Lemma recv_body_sock (fuel : nat) : forall (length : nat) (response : bytes)
    (w : World),
  sock (snd (recv_body fuel length response w)) = sock w.
Proof.
  induction fuel as [|fuel IH]; intros len response w.
  - simpl. destruct (List.length response <? len); reflexivity.
  - rewrite recv_body_S.
    destruct (List.length response <? len); [|reflexivity].
    unfold bind. pose proof (recv_sock (len - List.length response) w) as Hr.
    destruct (recv (len - List.length response) w) as [[e|chunk] w1];
      [exact Hr|].
    destruct chunk as [|b chunk]; [exact Hr|].
    rewrite IH. exact Hr.
Qed.

(** [recv_frame] closes the socket when it returns and leaves it as it was
    when it raises. *)
Lemma recv_frame_sock (w : World) :
  match recv_frame w with
  | (inr _, w') => sock w' = Closed
  | (inl _, w') => sock w' = sock w
  end.
Proof.
  unfold recv_frame, bind.
  pose proof (recv_sock 2 w) as H2.
  destruct (recv 2 w) as [[e|raw_len] w1]; [exact H2|].
  destruct (length raw_len <? 2); [exact H2|].
  destruct (struct_unpack_H raw_len) as [e|len]; [exact H2|].
  cbn [lift ret].
  pose proof (recv_body_sock (N.to_nat len) (N.to_nat len) [] w1) as Hb.
  destruct (recv_body (N.to_nat len) (N.to_nat len) [] w1) as [[e|body] w2];
    [simpl in *; congruence|reflexivity].
Qed.

Lemma send_frame_connected (host : string) (port : Z) (msg : bytes)
    (w w1 : World) :
  send_frame host port msg w = (inr tt, w1) -> sock w1 = Connected.
Proof.
  rewrite send_frame_run.
  destruct (socket_error w); [discriminate|].
  destruct (connect_error w host port); [discriminate|]. cbn zeta.
  destruct (struct_pack_H (N.of_nat (length msg))); [discriminate|].
  unfold sendall. cbn.
  destruct (send_error w) as [[k e]|]; [discriminate|].
  intros H. injection H as <-. reflexivity.
Qed.

(** A receive that raises leaves the connected socket open when the function
    returns. *)
Lemma failed_receive_leaves_socket_open {codec : Codec} (host : string)
    (port : Z) (pan expiry cvv : string) (amount : Z) (w w1 w2 : World)
    (msg : bytes) (e : exn) :
  get_network_message (authorization_request (clock w) pan expiry cvv amount)
  = inr msg ->
  send_frame host port msg w = (inr tt, w1) ->
  recv_frame w1 = (inl e, w2) ->
  sock (snd (send_iso_authorization host port pan expiry cvv amount w))
  = Connected.
Proof.
  intros H1 H2 H3.
  erewrite authorize_normalizes
    by (rewrite exchange_run, H1, H2, H3; reflexivity).
  pose proof (recv_frame_sock w1) as Hs. rewrite H3 in Hs.
  simpl. rewrite Hs. eauto using send_frame_connected.
Qed.

(** A host that closes before the announced body is complete: the receive
    step raises, whatever the split of the bytes into arrivals. *)
Lemma recv_frame_short (chunks : list bytes) : forall (w : World)
    (hi lo : byte) (body : bytes) (len : N),
  incoming w = map Data chunks ->
  concat chunks = hi :: lo :: body ->
  struct_unpack_H [hi; lo] = inr len ->
  length body < N.to_nat len ->
  exists e w',
    recv_frame w = (inl e, w')
    /\ (e = Exception "Socket connection broken"
        \/ e = Exception "Incomplete 2-byte header received")
    /\ forall first rest,
         chunks = (hi :: lo :: first) :: rest ->
         e = Exception "Socket connection broken".
Proof.
  induction chunks as [|chunk chunks IH]; intros w hi lo body len Hin Hcat Hlen Hshort;
    [discriminate|].
  destruct chunk as [|b1 [|b2 first]].
  - destruct (IH (set_incoming (map Data chunks) w) hi lo body len eq_refl
                Hcat Hlen Hshort) as (e & w' & Hrun & Hkind & _).
    exists e, w'. split; [|split; [exact Hkind | intros ? ? [=]]].
    rewrite <- Hrun. unfold recv_frame, bind.
    now rewrite (recv_skip _ _ _ Hin).
  - eexists _, _. split; [apply (recv_frame_one_byte _ _ _ Hin)|].
    split; [now right | intros ? ? [=]].
  - simpl in Hcat. injection Hcat as -> -> Hbody.
    eexists _, _. split; [|split; [now left | reflexivity]].
    apply (recv_frame_broken _ _ _ _ _ _ Hin Hlen). now rewrite Hbody.
Qed.

(** ** The codec of the specification: decoding what was encoded *)

Module CodecFacts.

Import FieldDictionary MessageCodec.

(** *** Text and bytes *)

Lemma bytes_of_string_app (s t : string) :
  String.list_byte_of_string (s +:+ t)
  = String.list_byte_of_string s ++ String.list_byte_of_string t.
Proof.
  unfold String.list_byte_of_string.
  induction s as [|c s IH]; simpl; [reflexivity | now rewrite IH].
Qed.

Lemma bytes_of_string_length (s : string) :
  length (String.list_byte_of_string s) = String.length s.
Proof.
  unfold String.list_byte_of_string.
  induction s as [|c s IH]; simpl; [reflexivity | now rewrite IH].
Qed.

Lemma append_empty_r (s : string) : s +:+ "" = s.
Proof.
  induction s as [|c s IH]; [reflexivity|].
  change (String c (s +:+ "") = String c s). now rewrite IH.
Qed.

Lemma read_app (b tail : bytes) :
  read (length b) (b ++ tail) = inr (b, tail).
Proof.
  unfold read. rewrite length_app.
  replace (length b + length tail <? length b) with false
    by (symmetry; apply Nat.ltb_ge; lia).
  now rewrite take_app_length, drop_app_length.
Qed.

Lemma read_text (s : string) (tail : bytes) :
  read (String.length s) (String.list_byte_of_string s ++ tail)
  = inr (String.list_byte_of_string s, tail).
Proof. rewrite <- bytes_of_string_length. apply read_app. Qed.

■ **Work required**
Reproduce exactly the first line of the listing and every line after it, through the one containing "pose proof (recv_body_sock". Nothing else belongs in the output.

■ **Response area**
Lemma recv_body_sock (fuel : nat) : forall (length : nat) (response : bytes)
    (w : World),
  sock (snd (recv_body fuel length response w)) = sock w.
Proof.
  induction fuel as [|fuel IH]; intros len response w.
  - simpl. destruct (List.length response <? len); reflexivity.
  - rewrite recv_body_S.
    destruct (List.length response <? len); [|reflexivity].
    unfold bind. pose proof (recv_sock (len - List.length response) w) as Hr.
    destruct (recv (len - List.length response) w) as [[e|chunk] w1];
      [exact Hr|].
    destruct chunk as [|b chunk]; [exact Hr|].
    rewrite IH. exact Hr.
Qed.

(** [recv_frame] closes the socket when it returns and leaves it as it was
    when it raises. *)
Lemma recv_frame_sock (w : World) :
  match recv_frame w with
  | (inr _, w') => sock w' = Closed
  | (inl _, w') => sock w' = sock w
  end.
Proof.
  unfold recv_frame, bind.
  pose proof (recv_sock 2 w) as H2.
  destruct (recv 2 w) as [[e|raw_len] w1]; [exact H2|].
  destruct (length raw_len <? 2); [exact H2|].
  destruct (struct_unpack_H raw_len) as [e|len]; [exact H2|].
  cbn [lift ret].
  pose proof (recv_body_sock (N.to_nat len) (N.to_nat len) [] w1) as Hb.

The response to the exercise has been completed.